In a way, she's a perfect match for Edoardo—ambitious, calculating, dangerous. He seized power the moment his father died, riding a wave of chaos. He was too young, too green. Under normal circumstances, he never would've been accepted as our Don. Traditionally, the Don title passes from father to son, but when the heir is unfit—or in the case of avoto di sfiducia—vote of no confidence—another family can rise. Unfortunately, Leonardo died at the worst possible moment: La Famiglia was at war with the Venezuelans. We couldn't afford a power vacuum or a civil war. So we gave the crown to Edoardo out of desperation.
And we've been paying the price ever since.
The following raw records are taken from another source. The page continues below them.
(** * Properties of [reclaimresources/workflow.go] *)

Module ReclaimResourcesSpec.
Import ReclaimResources.

Section Properties.

Context {deps : Dependencies}.

(** ** The update handler leaves the trace alone *)

Lemma deliver_inv request st u st' :
  deliver request st = (u, st') ->
  trace st' = trace st /\ cancelDeleteDelay st' = cancelDeleteDelay st.
Proof.
  unfold deliver, updateHandler, wbind, note, setNamespaceDeleteDelay,
    getNamespaceDeleteDelay, getCancelDeleteDelay.
  destruct (updateValidator request); cbn.
  - intros [= <- <-]. now split.
  - destruct (cancelDeleteDelay st); cbn; intros [= <- <-]; now split.
Qed.

Lemma deliverAll_inv requests : forall st u st',
  deliverAll requests st = (u, st') ->
  trace st' = trace st /\ cancelDeleteDelay st' = cancelDeleteDelay st.
Proof.
  induction requests as [| r rest IH]; intros st u st'; cbn.
  - intros [= <- <-]. now split.
  - unfold wbind. destruct (deliver r st) as [[] st1] eqn:E1.
    intros E2. apply deliver_inv in E1. apply IH in E2.
    destruct E1 as [E1 E1'], E2 as [E2 E2']. split; congruence.
Qed.

Lemma await_inv {A} (c : Call) (a : Await A) st r st' :
  await c a st = (r, st') ->
  r = result a /\ trace st' = trace st ++ [c] /\
  cancelDeleteDelay st' = cancelDeleteDelay st.
Proof.
  unfold await, wbind, wret, emit.
  destruct (deliverAll _ _) as [[] st1] eqn:E. intros [= <- <-].
  apply deliverAll_inv in E. cbn in E. now destruct E.
Qed.
(** In the example network the goroutine is started: block 9000 is due,
    its time lies in epoch 11 and epoch 11 is finalized. *)
Lemma price_Run_gate_witness :
  snd (fst (run (SubmitRplPrice.Run (Example.worldAt 11) (Example.priceWorld Example.allStale)
                   (Example.relayState 75)) Example.fresh)) = Done None
  /\ isRunning Example.fresh = false.
Proof.
  destruct (price_Run_gate (Example.worldAt 11) (Example.priceWorld Example.allStale)
              (Example.relayState 75) Example.fresh) as (_ & _ & _ & Hgate & _).
  destruct Hgate as (Hnil & _ & _ & Hidle & _).
  - assert (Hlen : length (snd (run (SubmitRplPrice.Run (Example.worldAt 11)
                                       (Example.priceWorld Example.allStale)
                                       (Example.relayState 75)) Example.fresh)) = 1%nat)
      by (vm_compute; reflexivity).
    intros E. rewrite E in Hlen. discriminate.
  - split; assumption.
Defined.

(** ** Uploading to Web3.Storage *)

(** X6.  [uploadFileToWeb3Storage] starts no goroutine, leaves [isRunning]
    alone and touches no file but the compressed one.  It returns a CID
    with a nil error only after the upload, and then the compressed file
    holds the encoder's output, the CID is the storage network's answer
    and the API token is configured; with an error the CID is empty and at
    most the one upload was attempted. *)
Theorem uploadFileToWeb3Storage_outcomes (w : World) (wrapperBytes : bytes)
    (compressedPath description : string) (s : Shared) :
  let compressed := EncodeAll (w3s w) wrapperBytes in
  let ended := run (SubmitRewardsTree.uploadFileToWeb3Storage w wrapperBytes compressedPath
                      description) s in
  snd ended = []
  /\ isRunning (fst (fst ended)) = isRunning s
  /\ (forall path, path <> compressedPath -> files (fst (fst ended)) !! path = files s !! path)
  /\ ((exists cid,
         snd (fst ended) = Done (cid, None)
         /\ Put (w3s w) compressed = Success cid
         /\ Web3StorageApiToken (w3s w) <> ""%string
         /\ files (fst (fst ended)) !! compressedPath = Some (Readable compressed)
         /\ trace (fst (fst ended)) = trace s ++ [EvUpload compressedPath compressed])
      \/ (exists err,
            snd (fst ended) = Done (""%string, Some err)
            /\ (trace (fst (fst ended)) = trace s
                \/ (trace (fst (fst ended)) = trace s ++ [EvUpload compressedPath compressed]
                    /\ Put (w3s w) compressed = Failure
                         match err with ErrWrap _ cause => cause | other => other end)))).
Proof.
  intros compressed ended. subst ended. unfold SubmitRewardsTree.uploadFileToWeb3Storage.
  destruct (String.eqb_spec (Web3StorageApiToken (w3s w)) "") as [Htoken | Htoken].
  { simpl. split; [reflexivity |]. split; [reflexivity |]. split; [reflexivity |].
    right. eexists. split; [reflexivity |]. left. reflexivity. }
  destruct (NewClient (w3s w)) as [err |].
  { simpl. split; [reflexivity |]. split; [reflexivity |]. split; [reflexivity |].
    right. eexists. split; [reflexivity |]. left. reflexivity. }
  destruct (CreateFault (faults w) compressedPath) as [err |].
  { simpl. split; [reflexivity |]. split; [reflexivity |]. split; [reflexivity |].
    right. eexists. split; [reflexivity |]. left. reflexivity. }
  destruct (WriteFault (faults w) compressedPath) as [[err remains] |].
  { cbn. split; [reflexivity |]. split; [reflexivity |].
    split; [intros path Hpath; rewrite !lookup_insert_ne by congruence; reflexivity |].
    right. eexists. split; [reflexivity |]. left. reflexivity. }
  cbn. fold compressed.
  destruct (Put (w3s w) compressed) as [cid | err] eqn:Hput; cbn.
  - split; [reflexivity |]. split; [reflexivity |].
    split; [intros path Hpath; rewrite !lookup_insert_ne by congruence; reflexivity |].
    left. exists cid. split; [reflexivity |]. split; [reflexivity |]. split; [exact Htoken |].
    split; [apply lookup_insert_eq | reflexivity].
  - split; [reflexivity |]. split; [reflexivity |].
    split; [intros path Hpath; rewrite !lookup_insert_ne by congruence; reflexivity |].
    right. eexists. split; [reflexivity |]. right. split; reflexivity.
Qed.
(** * OTTER: a shallow embedding of the main-process handlers and of the
    renderer's transcript logic, with the properties stated about them.

    Layout: the embedding comes first (modules [Js], [NodePath], [Main],
    [Codec], [MainCancel], [Renderer], [Engine], a host and the inputs of
    the worked examples; then [JsText], [MainMore], [MainEvents],
    [RendererUi] and [Preload] for the rest of the handlers, the
    transcript view over time and the preload helper), the theorems
    follow.

    JavaScript numbers are IEEE-754 binary64 values; they are modelled by
    the Standard Library's executable specification [SpecFloat.spec_float]
    at precision 53 and maximal exponent 1024, so comparisons, [Math.max],
    [||] and the rounding of [+] and [-] are the ones the program runs. *)

From Stdlib Require Import ZArith List String Ascii Bool Lia DecimalString.
From Stdlib Require Import Floats.SpecFloat.
From stdpp Require Import gmap strings list.

Set Warnings "-register-all".

Local Open Scope list_scope.
Local Open Scope string_scope.
Local Open Scope Z_scope.

(* ===================================================================== *)
(** ** JavaScript values and numbers                                      *)
(* ===================================================================== *)

Module Js.

Definition number : Type := spec_float.

Definition prec : Z := 53.
Definition emax : Z := 1024.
"I don't know everything," Cat interrupts my musings. "She kept most of her business out of sight."
"But you saw more than you think," I reply. "You've been in that house for years. You were invisible. And people forget the invisible ones are listening."
Her lips part slightly. I can almost see the moment it hits her—not power, not exactly, butusefulness. For the first time in her life, she isn't just surviving. She isn't being used. She'ssignificant.
She knows things no one else does. Suddenly, her silence all those years—her observation, her endurance—matter now. A flicker burns in her eyes. It's not pride, not exactly. Not yet. But awareness. The faintest breath of purpose taking root in someone who's only ever existed in the margins—someone who was always owned, but neverseen.
"Then let me speak," she says, quietly but firmly, making me even prouder of her.
I incline my head. "Speak."
"She always has her phone with her. She's always typing into it, looking things up. And she trusted Giovanni with nothing. I think… I think she used him as cover. Let him play boss while she made the real decisions behind the curtain."
My jaw tightens. It tracks. Everything tracks.
"And what about now?" I prod to see how far her conclusions will take her. "What do you think she'll do next?"
"She'll go to Don Edoardo. She will try to twist the story. She'll say Izzy was a plant, or bait. That you orchestrated this to… to… I don't know why." She admits the last, looking at me with a mix of curiosity and astonishment that she said these things.
A smile parts my lips even though I really have nothing to smile about. Fires are burning everywhere around me, and I'm sitting here… with this woman… doing what exactly? Brainstorming? About Donna Margarita? I should be doing this with Silvano, not her. But for the first time in a long time, I'm actually enjoying myself. Talking to Cat is like going out and enjoying a fresh breeze after being inside a stifling room for too long.
I sit back and consider her words; my hand drifts to the edge of the table, where I tap my fingers.
She leans in, voice quieter. "If you don't get ahead of her, she'll make you the villain."
Smart girl.
"She already tried," I fill her in, even though I have no reason to. "Roberto called Edoardo crying for retribution."
Her mouth opens slightly. "Because you have Giovanni?"
It was stupid of me to tell her that, to give her leverage like this. It's a gamble I would have never taken with anybody else. Not when so much hangs in the balance. But I'm also curious, curious to see what she'll do with that information. "Nobody knows about that," I warn her, telling her that she has leverage now. It's a stupid move, and yet, I cannot help myself. I want to know what she'll do. "If the Giordanos find out Giovanni is still alive, it'll cause all kinds of… problems."